In high school, I would occasionally skip school when I had my period to spend the day hanging out in my bathtub. I mostly did it because I preferred bubbles and bath bombs to physics class — but I’d also heard a rumour that being submerged in water could stop my menstrual flow in its tracks. Yes, really stop it. Like the Christmas ceasefire during World War I or like Bruno Mars before he filled his cup with liquor in “Uptown Funk.”
But, as it turns out, I was just buying into one of many myths abound about menstruation. “It is a very common misconception that a woman’s period will stop when she gets into the water, and that is not the case,” explains Temeka Zore, MD, gynaecologist, a reproductive endocrinologist at Spring Fertility. “While I don’t know the origins of this myth, I imagine it has been perpetuated through the years due to this being a common experience many women notice while they are underwater."
The reason you may think you’re no longer bleeding whilst in the tub has to do with buoyancy. Yes, the scientific phenomenon that allows something to float or sink, also known as upthrust. Buoyancy creates upward force that’s exerted on objects submerged in fluid. It’s the reason you have to keep paddling hard to stay at the bottom of the deep end to collect pool rings. It’s not magic, but physics. (Hey, I didn't skip every day.)

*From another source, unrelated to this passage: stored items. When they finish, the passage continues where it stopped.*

Section runs.
Context `{FasterHex, Secp256k1, SecretScalar, SerdeJson, JsonText, JsonValues, UrlCrate, EventCrypto, !Nip44Crates, Base64, AesCbc}.

(** Calls are accounted for, and only the wallet answers them: in every run each
    call that was started is under way or has returned, once; each reply channel is
    held under one id or got its one value; an entry of the table belongs to a call
    under way (or to one whose event the pool refused, which is never removed).  A
    successful answer is what an event of the wallet's key that arrived, tagged with
    the id of the call's own request, decrypts to; an event of any other key changes
    nothing.  A call that waits can always time out, and its entry goes with it. *)
Theorem wallet_calls_accounted debug cfg steps :
  let s := run debug cfg initial steps in
  (map_to_list (calls s)).*1 ++ (r_number <$> returned s) ≡ₚ seq 0 (next_call s)
  ∧ NoDup (channels s ++ (sent s).*1)
  ∧ (∀ id n, pending s !! id = Some n →
       (∃ r st, calls s !! n = Some (mkCall r id st)) ∨ (∃ r e, mkReturn n r (Some id) (Err (PoolErr e)) ∈ returned s))
  ∧ (∀ x v, x ∈ returned s → r_result x = Ok v →
       ∃ id event, r_id x = Some id ∧ Item (Ok event) ∈ steps ∧ Event.pubkey event = wallet cfg ∧ Event.kind event = KIND_RESPONSE
         ∧ decrypt_response event (client_keys cfg) = Ok v ∧ head (Tags.event_ids (Event.tags event)) = Some id)
  ∧ (∀ event, Event.pubkey event ≠ wallet cfg → step debug cfg s (Item (Ok event)) = s)
  ∧ (∀ n r id, calls s !! n = Some (mkCall r id Awaiting) →
       let s' := step debug cfg s (TimedOut n) in
       returned s' = returned s ++ [mkReturn n r (Some id) (Err (Timeout (req_method r)))] ∧ pending s' !! id = None).
Proof.
  cbv zeta. destruct (run_invariants debug cfg steps) as (Ht & Hn & Ho & Ha). set (s := run debug cfg initial steps) in *.
  split; [exact Hn|]. split.
  { pose proof (NoDup_channels s Ht) as Hc. destruct Ht as (Hp & Hd & _). apply NoDup_app. split; [done|]. split; [|done].
    intros n (id & Hid)%elem_of_channels. by destruct (Hp id n Hid) as (_ & ? & _). }
  split; [exact Ho|]. split.
  { intros x v Hx Hv. destruct Ha as [_ Hr]. destruct (Hr x v Hx Hv) as (id & Hid & e & ?). by exists id, e. }
  split.
  - intros event Hne. cbn [step]. destruct (listening s); [|done]. cbn [on_item]. by rewrite decide_True.
  - intros n r id Hc. cbn [step]. unfold timed_out. rewrite Hc. cbn. by rewrite lookup_delete_eq.
Qed.

(** How calls and readings fail: a call whose event the pool refuses returns but
    leaves its entry behind, one that every relay refuses takes its own entry and no
    other; after a shutdown nothing is cancelled and no answer is seen any more, so
    waiting calls end by their timeout; a client with no room for notifications
    panics when it is built; and one unknown encryption token makes the wallet's
    whole info event unreadable. *)
Theorem wallet_failures debug cfg s n r id :
  calls s !! n = Some (mkCall r id Sending) →
  (∀ e, let s' := step debug cfg s (Published n (Err e)) in
     pending s' = pending s ∧ returned s' = returned s ++ [mkReturn n r (Some id) (Err (PoolErr e))])
  ∧ (∀ out, is_total_failure out = true →
     let s' := step debug cfg s (Published n (Ok out)) in
     pending s' = delete id (pending s) ∧ sent s' = sent s
     ∧ returned s' = returned s ++ [mkReturn n r (Some id) (Err (PublishFailed (debug (failed out))))])
  ∧ (∀ items, let s' := run debug cfg s (Aborted :: (Item <$> items)) in
     pending s' = pending s ∧ sent s' = sent s ∧ calls s' = calls s)
  ∧ (∀ uri opts, notification_buffer opts = 0%N → build (Some uri) (Some (Ok tt)) opts = None)
  ∧ (∀ event token rest, Event.kind event = KIND_INFO → parse_token token = Err (UnknownEncryption token) → word token →
     Event.tags event = custom_tag ENCRYPTION_TAG [token] :: rest → from_event event = Err (UnknownEncryption token)).
Proof.
  intros Hc. cbn [step]. unfold published. rewrite Hc. split; [done|]. split; [intros out Hout; by rewrite Hout|]. split.
  { intros items. unfold run. cbn [foldl step].
    assert (∀ s', listening s' = false → foldl (step debug cfg) s' (Item <$> items) = s') as Hskip.
    { intros s' Hs'. induction items as [|i items IH]; [done|]. cbn [fmap list_fmap foldl step]. by rewrite Hs'. }
    by rewrite Hskip. }
  split; [intros uri opts Hb; unfold build; by rewrite Hb|].
  intros event token rest Hk Htok Hw Htags. unfold from_event. rewrite decide_False by (by rewrite Hk; intros []). rewrite Htags.
  cbn [visit_tags]. rewrite decide_False, decide_True by done. unfold parse_encryption_tag.
  change (Tag.get (custom_tag ENCRYPTION_TAG [token]) 1) with (Some token). cbv beta iota.
  pose proof (split_whitespace_join [token] (Forall_cons_2 _ _ _ Hw (Forall_nil_2 _))) as Hsp. change (Text.join " " [token]) with token in Hsp.
  rewrite Hsp. cbn [push_tokens]. by rewrite Htok.
Qed.
End runs.

Section addresses.
Context `{FasterHex, !FasterHexLaws, Secp256k1, SecretScalar, UrlCrate, !UrlCrateLaws, !UrlText, FormUrlEncoded, !FormLaws,
  EventCrypto, SerdeJson, !SerdeJsonLaws, JsonText, !JsonPlainText, JsonValues, !JsonValueLaws, !Nip44Crates, !Nip44Laws,
  Base64, !Base64Laws, AesCbc, !AesCbcLaws, !EventCryptoLaws}.

Lemma visit_wallet_relays rs acc pairs : Forall RelayUrl.normal rs →
  visit_pairs acc (((λ r, ("relay", RelayUrl.as_str r)) <$> rs) ++ pairs) =
  visit_pairs (mkParams (q_relays acc ++ rs) (q_secret acc) (q_lud16 acc)) pairs.
Proof.
  intros Hrs. revert acc. induction Hrs as [|r rs Hr _ IH]; intros acc; [rewrite app_nil_r; by destruct acc|].
  cbn [fmap list_fmap app visit_pairs visit_pair]. rewrite decide_True by done. rewrite RelayUrl.parse_as_str by done. cbn [map_err result_bind].
  rewrite IH. cbn. by rewrite <-app_assoc.
Qed.

Lemma sk_parse_to_hex sk : SecretKey.valid sk → SecretKey.parse (SecretKey.to_hex sk) = Ok sk.
Proof. intros Hv. unfold SecretKey.parse, SecretKey.to_hex. rewrite hex_decode_encode. by apply SecretKey.sk_from_slice. Qed.

Lemma uri_round u : uri_valid u → parse (to_uri u) = Ok u.
Proof.
  intros (Hpk & Hne & Hrs & Hsk & Hl). unfold parse, to_uri. rewrite Text.strip_prefix_app. cbn [ok_or result_bind].
  change (PublicKey.to_hex (wallet_pubkey u) +:+ "?" +:+ form_serialize (query_pairs_of u))
    with (PublicKey.to_hex (wallet_pubkey u) +:+ String "?" (form_serialize (query_pairs_of u))).
  rewrite split_once_app by (apply hex_chars; unfold PublicKey.to_hex; rewrite hex_encode_spec; apply Hex.fmt_lower_is_hex).
  rewrite decide_False.
  2:{ intros E. apply (f_equal String.length) in E. rewrite <-length_as_bytes in E. unfold PublicKey.to_hex in E.
      rewrite hex_encode_spec, Hex.length_fmt_lower, PublicKey.pk_length_to_byte_array in E. done. }
  rewrite PublicKey.pk_parse_to_hex by done. cbn [map_err result_bind].
  rewrite form_round.
  2:{ unfold query_pairs_of. apply Forall_app. split.
      - apply Forall_fmap, Forall_forall. intros r _. split; [by vm_compute|apply url_utf8].
      - apply Forall_app. split; [|destruct (lud16 u) as [l|]; [apply Forall_singleton; split; [by vm_compute|by apply Hl]|by apply Forall_nil_2]].
        apply Forall_singleton. split; [by vm_compute|]. apply Utf8.ascii_is_str, ascii_only_chars, hex_chars.
        unfold SecretKey.to_hex. rewrite hex_encode_spec. apply Hex.fmt_lower_is_hex. }
  unfold query_pairs_of. rewrite visit_wallet_relays by done. cbn [q_relays q_secret q_lud16 app].
  cbn [visit_pairs visit_pair]. rewrite decide_False, decide_True by done. rewrite sk_parse_to_hex by done. cbn [map_err result_bind q_relays q_lud16].
  destruct (lud16 u) as [l|] eqn:El; cbn [visit_pairs visit_pair app result_bind].
  - rewrite !decide_False, decide_True by done. cbn. destruct u as [pk [|r rs] sk lu]; [done|]. cbn in *. by subst.
  - cbn. destruct u as [pk [|r rs] sk lu]; [done|]. cbn in *. by subst.
Qed.

(** The words of an advert. *)
Definition info_ok (i : InfoEvent) : Prop := Forall word (methods i) ∧ Forall word (notifications i).

Lemma tokens_read es out : push_tokens (as_token <$> es) out = Ok (out ++ es).
Proof.
  revert out. induction es as [|e es IH]; intros out; cbn [fmap list_fmap push_tokens]; [by rewrite app_nil_r|].
  rewrite parse_as_token. cbn [result_bind]. rewrite IH. by rewrite <-app_assoc.
Qed.
Lemma tokens_words es : Forall word (as_token <$> es).
Proof. induction es as [|e es IH]; cbn; [constructor|]. constructor; [by destruct e; split|done]. Qed.
Lemma info_tags_read i : info_ok i → visit_tags (to_tags i) [] [] = Ok (notifications i, encryption_schemes i).
Proof.
  intros [_ Hn]. unfold to_tags. destruct i as [ms ns es]. cbn [notifications encryption_schemes] in *.
  assert (∀ acc, visit_tags (match ns with [] => [] | x :: l => [custom_tag NOTIFICATIONS_TAG [Text.join " " (x :: l)]] end) [] acc = Ok (ns, acc)) as Hns.
  { intros acc. destruct ns as [|n ns]; [done|]. cbn [visit_tags]. rewrite decide_True by done. unfold parse_notifications_tag.
    change (Tag.get (custom_tag NOTIFICATIONS_TAG [Text.join " " (n :: ns)]) 1) with (Some (Text.join " " (n :: ns))). cbv beta iota.
    by rewrite split_whitespace_join. }
  destruct es as [|e es]; cbn [app]; [apply Hns|]. cbn [visit_tags]. rewrite decide_False, decide_True by done.
  unfold parse_encryption_tag.
  change (Tag.get (custom_tag ENCRYPTION_TAG [Text.join " " (as_token <$> e :: es)]) 1) with (Some (Text.join " " (as_token <$> e :: es))).
  cbv beta iota. rewrite split_whitespace_join by apply tokens_words. rewrite tokens_read. cbn [result_bind app]. apply Hns.
Qed.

“The pressure of the water can make it so the blood doesn't actually flow out of the vagina [or genitals],” explains Jennifer Linhorst, MD, gynaecologist, who's based in Colorado. But you should still plan on wearing a tampon or menstrual cup to swim. Pads are made to absorb blood — that means they'll also absorb water, which wont' make for a comfortable dip in the pool.
"A cough or sneeze might overcome some of that pressure, allowing some [blood] to escape, perhaps especially if someone has a heavier flow,” Dr Linhorst says. “It wouldn't be very noticeable in the water, but could still cause staining of one's swimsuit.”
Dr Zore adds that once you get out of the water, the bleeding will resume.
There are plus sides to splashing around on your period. Hot baths can stimulate blood flow, which can ease cramps, according to Mayo Clinic. Plus, swimming in a pool or even jumping along with the waves in the ocean can be a form of exercise, which research has shown can reduce menstrual aches and pains. So feel free to spend some extra time submerged during your time of the month — it may not shorten your cycle, but it can make it less uncomfortable, which is a win.